REQUIREMENT: From the records below, copy out exactly the lines from the one containing "as [pk|]; [|done]." to the one containing "split; [congruence|]. eapply", both included. Add nothing else.

++++++++

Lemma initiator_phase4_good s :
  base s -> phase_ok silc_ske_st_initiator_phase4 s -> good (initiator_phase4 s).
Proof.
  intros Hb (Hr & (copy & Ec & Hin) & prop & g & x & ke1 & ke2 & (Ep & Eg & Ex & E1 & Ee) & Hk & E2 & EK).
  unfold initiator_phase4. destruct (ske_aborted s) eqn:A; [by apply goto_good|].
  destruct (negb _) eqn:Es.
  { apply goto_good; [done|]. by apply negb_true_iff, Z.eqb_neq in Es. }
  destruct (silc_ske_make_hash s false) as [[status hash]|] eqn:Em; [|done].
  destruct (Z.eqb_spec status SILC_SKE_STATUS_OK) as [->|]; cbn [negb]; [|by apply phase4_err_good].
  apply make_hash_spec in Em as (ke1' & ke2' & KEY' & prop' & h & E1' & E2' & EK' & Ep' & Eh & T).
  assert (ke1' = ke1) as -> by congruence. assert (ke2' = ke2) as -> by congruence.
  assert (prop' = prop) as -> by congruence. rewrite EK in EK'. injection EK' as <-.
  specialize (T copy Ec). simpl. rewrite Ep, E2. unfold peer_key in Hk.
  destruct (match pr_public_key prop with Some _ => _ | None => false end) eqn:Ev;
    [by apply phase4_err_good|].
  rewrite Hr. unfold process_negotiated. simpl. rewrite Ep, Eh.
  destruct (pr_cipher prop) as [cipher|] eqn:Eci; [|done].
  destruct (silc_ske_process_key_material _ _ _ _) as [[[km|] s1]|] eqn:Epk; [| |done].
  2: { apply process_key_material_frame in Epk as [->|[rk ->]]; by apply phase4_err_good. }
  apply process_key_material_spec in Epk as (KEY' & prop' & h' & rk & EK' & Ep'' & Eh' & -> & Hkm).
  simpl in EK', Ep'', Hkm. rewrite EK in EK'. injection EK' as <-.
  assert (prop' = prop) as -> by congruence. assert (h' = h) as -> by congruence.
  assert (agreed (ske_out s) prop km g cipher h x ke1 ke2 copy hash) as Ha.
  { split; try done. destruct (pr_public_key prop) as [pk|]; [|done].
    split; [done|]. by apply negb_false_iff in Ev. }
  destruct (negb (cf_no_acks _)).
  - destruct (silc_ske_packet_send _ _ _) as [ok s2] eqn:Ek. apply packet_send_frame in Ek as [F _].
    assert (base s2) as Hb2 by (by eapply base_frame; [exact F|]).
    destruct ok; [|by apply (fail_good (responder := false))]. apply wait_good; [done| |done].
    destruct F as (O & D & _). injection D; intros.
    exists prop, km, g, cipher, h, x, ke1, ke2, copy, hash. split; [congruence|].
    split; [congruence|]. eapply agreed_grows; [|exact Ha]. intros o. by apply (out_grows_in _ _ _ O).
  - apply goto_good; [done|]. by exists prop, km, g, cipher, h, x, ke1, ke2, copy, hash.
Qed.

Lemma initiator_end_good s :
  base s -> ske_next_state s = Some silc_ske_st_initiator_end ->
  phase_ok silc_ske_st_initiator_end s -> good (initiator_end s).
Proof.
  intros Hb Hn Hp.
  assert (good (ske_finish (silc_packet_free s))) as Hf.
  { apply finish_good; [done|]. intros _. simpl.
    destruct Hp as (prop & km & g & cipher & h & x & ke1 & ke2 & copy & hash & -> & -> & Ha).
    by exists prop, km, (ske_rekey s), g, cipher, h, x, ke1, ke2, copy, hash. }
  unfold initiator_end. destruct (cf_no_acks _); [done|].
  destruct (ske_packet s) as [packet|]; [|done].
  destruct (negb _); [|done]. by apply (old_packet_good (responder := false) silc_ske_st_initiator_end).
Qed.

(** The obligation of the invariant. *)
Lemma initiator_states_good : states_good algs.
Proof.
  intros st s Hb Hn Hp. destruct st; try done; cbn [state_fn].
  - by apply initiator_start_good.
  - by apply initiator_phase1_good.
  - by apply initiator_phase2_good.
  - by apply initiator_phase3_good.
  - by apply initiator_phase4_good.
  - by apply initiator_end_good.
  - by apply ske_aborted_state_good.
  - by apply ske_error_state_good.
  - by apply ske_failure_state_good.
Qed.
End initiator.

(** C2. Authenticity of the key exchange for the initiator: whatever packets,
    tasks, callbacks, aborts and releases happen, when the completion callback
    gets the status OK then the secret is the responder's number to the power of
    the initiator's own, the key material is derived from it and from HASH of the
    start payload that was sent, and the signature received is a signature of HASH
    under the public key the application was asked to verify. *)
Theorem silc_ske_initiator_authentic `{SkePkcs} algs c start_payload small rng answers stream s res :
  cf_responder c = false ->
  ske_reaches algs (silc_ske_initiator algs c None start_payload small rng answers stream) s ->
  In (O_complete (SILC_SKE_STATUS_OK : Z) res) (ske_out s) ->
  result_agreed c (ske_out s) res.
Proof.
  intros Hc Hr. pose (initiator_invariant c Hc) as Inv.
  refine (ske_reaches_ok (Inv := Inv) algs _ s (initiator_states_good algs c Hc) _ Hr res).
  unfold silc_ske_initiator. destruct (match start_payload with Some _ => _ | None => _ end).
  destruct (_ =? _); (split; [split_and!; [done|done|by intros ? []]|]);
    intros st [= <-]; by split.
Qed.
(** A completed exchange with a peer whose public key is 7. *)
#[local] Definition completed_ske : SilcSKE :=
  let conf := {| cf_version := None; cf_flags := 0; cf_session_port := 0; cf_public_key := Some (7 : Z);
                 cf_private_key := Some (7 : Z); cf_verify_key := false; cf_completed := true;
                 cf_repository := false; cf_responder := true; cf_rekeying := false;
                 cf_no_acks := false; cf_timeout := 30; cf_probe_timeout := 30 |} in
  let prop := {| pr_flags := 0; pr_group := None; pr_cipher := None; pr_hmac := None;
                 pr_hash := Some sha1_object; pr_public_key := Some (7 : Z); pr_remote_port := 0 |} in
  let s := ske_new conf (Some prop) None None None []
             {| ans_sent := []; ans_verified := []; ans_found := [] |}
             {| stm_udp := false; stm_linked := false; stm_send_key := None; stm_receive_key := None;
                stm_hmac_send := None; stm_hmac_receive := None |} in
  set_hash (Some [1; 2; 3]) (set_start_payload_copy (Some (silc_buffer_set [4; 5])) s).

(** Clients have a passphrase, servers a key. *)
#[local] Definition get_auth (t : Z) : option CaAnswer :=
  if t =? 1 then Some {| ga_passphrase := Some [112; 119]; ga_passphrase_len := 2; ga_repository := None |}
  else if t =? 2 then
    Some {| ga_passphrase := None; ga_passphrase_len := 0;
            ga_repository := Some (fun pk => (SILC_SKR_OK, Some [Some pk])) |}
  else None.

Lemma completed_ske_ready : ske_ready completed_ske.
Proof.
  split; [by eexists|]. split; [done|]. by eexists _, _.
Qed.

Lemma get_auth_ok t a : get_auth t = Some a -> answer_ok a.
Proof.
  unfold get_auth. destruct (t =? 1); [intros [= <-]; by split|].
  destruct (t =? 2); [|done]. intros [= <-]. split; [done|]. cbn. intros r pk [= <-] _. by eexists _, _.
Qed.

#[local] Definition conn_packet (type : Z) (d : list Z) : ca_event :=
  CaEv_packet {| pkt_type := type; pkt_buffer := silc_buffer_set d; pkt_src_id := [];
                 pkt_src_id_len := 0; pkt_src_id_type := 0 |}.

++++++++

RESULT OF THE EXERCISE:
  { split; try done. destruct (pr_public_key prop) as [pk|]; [|done].
    split; [done|]. by apply negb_false_iff in Ev. }
  destruct (negb (cf_no_acks _)).
  - destruct (silc_ske_packet_send _ _ _) as [ok s2] eqn:Ek. apply packet_send_frame in Ek as [F _].
    assert (base s2) as Hb2 by (by eapply base_frame; [exact F|]).
    destruct ok; [|by apply (fail_good (responder := false))]. apply wait_good; [done| |done].
    destruct F as (O & D & _). injection D; intros.
    exists prop, km, g, cipher, h, x, ke1, ke2, copy, hash. split; [congruence|].
    split; [congruence|]. eapply agreed_grows; [|exact Ha]. intros o. by apply (out_grows_in _ _ _ O).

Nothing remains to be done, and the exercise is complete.